Here were more instances of generous compensation given to CEOs and other top executives of small to medium sized non-profit hospitals and health care provider organizations.  In all cases, the pay seemed disproportionate given the financial situations of the organization, the pay and benefits given to other employees, or the services provided to patients.  In all cases, justifications provided were perfunctory, and were at best based on talking points used before to justify executive pay, but without supporting evidence or logic.

In a 2014 interview, corporate governance experts Robert Monks and Nell Minow, Monks said,

Chief executive officers' pay is both the symptom and the disease.

Also,

CEO pay is the thermometer. If you have a situation in which, essentially, people pay themselves without reference to history or the value added or to any objective criteria, you have corroboration of... We haven't fundamentally made progress about management being accountable.

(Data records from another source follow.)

(** C7 as stated does not hold: a listing that is a JSON object without
    the container key is neither of the two accepted shapes, and it is
    read as "not found"; the key module then goes on to create the key. *)
Lemma unrecognized_object_is_not_found :
  run (VirtualKey.get_key_by_alias error_object_api "ds-team-prod-key") tt
  = (Done JNull, [Request GET "/key/list" None]) /\
  run (Team.get_team_by_name error_object_api "team-x") tt
  = (Done JNull, [Request GET "/team/list" None]) /\
  ~ is_error (fst (run (VirtualKey.get_key_by_alias error_object_api
                          "ds-team-prod-key") tt)) /\
  ~ is_error (fst (run (Team.get_team_by_name error_object_api "team-x") tt)) /\
  run (VirtualKey.main error_object_api prod_key_task) tt
  = (Done (Result true (JDict [("key", JStr "sk-1")])
             [Lit "Virtual key creata con successo"]),
     [Request GET "/key/list" None;
      Request POST "/key/generate"
        (Some (JDict [("key_alias", JStr "ds-team-prod-key")]))]).
Proof. repeat split; try reflexivity; intros []. Qed.

Lemma listing_shapes_witness :
  VirtualKey.get_key_by_alias two_of_each_api "alias-y" (World tt [])
  = (Done key_k2, World tt [Request GET "/key/list" None]) /\
  Team.get_team_by_name two_of_each_api "team-y" (World tt [])
  = (Done team_t2, World tt [Request GET "/team/list" None]).
Proof.
  split.
  - destruct (@listing_shapes unit two_of_each_api (World tt [])
                (ok_json (JDict [("keys", JList [key_k1; key_k2])]))
                "alias-y" eq_refl) as [K _].
    destruct (K eq_refl) as (_ & Wrapped & _).
    exact (Wrapped _ [key_k1; key_k2] eq_refl eq_refl).
  - destruct (@listing_shapes unit two_of_each_api (World tt [])
                (ok_json (JList [team_t1; team_t2]))
                "team-y" eq_refl) as [_ T].
    destruct (T eq_refl) as (Bare & _).
    exact (Bare [team_t1; team_t2] eq_refl).
Defined.

(* ================================================================== *)
(** * A task without any identity *)
(* ================================================================== *)

Lemma key_main_without_identity
  {Server : Type} (handle : Server -> request -> reply * Server)
  (null_key_id : bool) (task : VirtualKey.module) :
  VirtualKey.state task = present ->
  Py.truthy_str (VirtualKey.key_id task) = false ->
  Py.truthy_str (VirtualKey.key_alias task) = false ->
  VirtualKey.main_given handle null_key_id task
  = VirtualKey.main_reconcile handle (key_params task) JNull.
Proof.
  intros Hs Hi Ha. unfold VirtualKey.main_given, VirtualKey.AnsibleModule_given.
  unfold key_params. rewrite Hs.
  unfold VirtualKey.main_find. cbn [bind ret Monad_M VirtualKey.key_id
    VirtualKey.key_alias]. rewrite Hi, Ha. reflexivity.
Qed.

Lemma team_main_without_identity
  {Server : Type} (handle : Server -> request -> reply * Server)
  (given : Team.nulls) (task : Team.module) :
  Team.state task = present ->
  Py.is_some (Team.name task) || Team.null_name given = true ->
  Py.truthy_str (Team.team_id task) = false ->
  Py.truthy_str (Team.name task) = false ->
  Team.main_given handle given task
  = Team.main_reconcile handle (team_params task) JNull.
Proof.
  intros Hs Hm Hi Hn. unfold Team.main_given, Team.AnsibleModule_given.
  unfold team_params. rewrite Hs, Hm.
  unfold Team.main_find. cbn [bind ret Monad_M Team.team_id Team.name].
  rewrite Hi, Hn. reflexivity.
Qed.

The symptom and the disease have metastasized to health care, from huge for-profit corporations now also to even small non-profit hospitals.   Thus, like hired managers in the larger economy, even managers of small non-profit hospitals have become "value extractors."  The opportunity to extract value has become a major driver of managerial decision making.  And this decision making is probably the major reason our health care system is so expensive and inaccessible, and why it provides such mediocre care for so much money. 

One wonders how long the people who actually do the work in health care will suffer the value extraction to continue?

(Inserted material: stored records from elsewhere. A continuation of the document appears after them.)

(** * furniture-bench: the vectorised RL simulation environment

    A shallow embedding of [furniture_bench/envs/furniture_rl_sim_env.py]
    (classes [FurnitureSimEnv] and [FurnitureRLSimEnv]).

    Conventions of the embedding.
    - A torch tensor of shape [(E,)] is a [list]; one of shape [(E, K)] is a
      list of [E] rows.  Operations check shapes where torch does and raise
      on a mismatch; the shapes [__init__] establishes are stated as
      well-formedness predicates on configurations, states and inputs.
    - Floating point tensors hold rationals [Q]: no rounding, no NaN, no
      infinity.  Comparisons and sign tests agree with IEEE on every input
      used below.
    - The [int32] step counter is a [Z] whose increment wraps.
    - Python exceptions are the [Raise] results of an error monad.
    - The physics engine (Isaac Gym) and the helper modules [C], [T] are
      external: what they compute is an input of a step or a section
      variable. *)

From Stdlib Require Import ZArith QArith Qabs Bool Lia Lqa String.
From stdpp Require Import base tactics option list strings.
(** X14.  A dispatch saves the state that the reducer returns: with the
    listener of the module subscribed and a storage that accepts the
    write, [dispatch] of an action with one key returns normally after
    one storage call, the write of the encoded new state, and the store
    holds the new state. *)
Theorem dispatch_saves_the_new_state {W} {E : Env W}
    (ms0 : MState W) (action : nat) (k : string) (p : json)
    (s' : nat) (h' : list Obj) (v' : Snapshot) (w' : W) :
  heap ms0 !! action = Some (OAction [(k, p)]) ->
  hasLocalStorage ms0 = true ->
  store_listeners ms0 = [PersistListener] ->
  reducer (store_state ms0) (set_prop "type" (JStr k) [(k, p)])
          (<[action := OAction (set_prop "type" (JStr k) [(k, p)])]> (heap ms0))
    = (s', h') ->
  has_value h' s' v' ->
  ls_setItem REDUX_STATE_LOCAL_STORAGE_KEY (JSON_stringify v') (world ms0) = (Normal tt, w') ->
  dispatch action ms0 =
  (Normal tt,
   with_effects h' w'
     (storageLog ms0 ++ [SetItem REDUX_STATE_LOCAL_STORAGE_KEY (JSON_stringify v')])
     (set_store h' (Some s') [set_prop "type" (JStr k) [(k, p)]] ms0)).
Proof.
  intros Ha Hhas Hls Hred Hv Hset.
  rewrite (dispatch_single_exec ms0 action k p Ha). cbv zeta. rewrite Hred.
  cbn [fst snd]. rewrite Hls. cbn [runListeners runListener]. unfold bind.
  rewrite (listener_success_exec _ s' v' w'); try assumption; reflexivity.
Qed.

(** * The resize handler *)

Section ResizeMore.
Context {W : Type} {E : Env W}.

So to repeat, true health care reform would put in place leadership that understands the health care context, upholds health care professionals' values, and puts patients' and the public's health ahead of extraneous, particularly short-term financial concerns. We need health care governance that holds health care leaders accountable, and ensures their transparency, integrity and honesty.

But this sort of reform would challenge the interests of managers who are getting very rich off the current system.

As Robert Monks also said in the 2014 interview,

People with power are very reluctant to give it up. While all of us recognize the problem, those with the power to change it like things the way they are.


So I am afraid the US may end up going far down this final common pathway before enough people manifest enough strength to make real changes.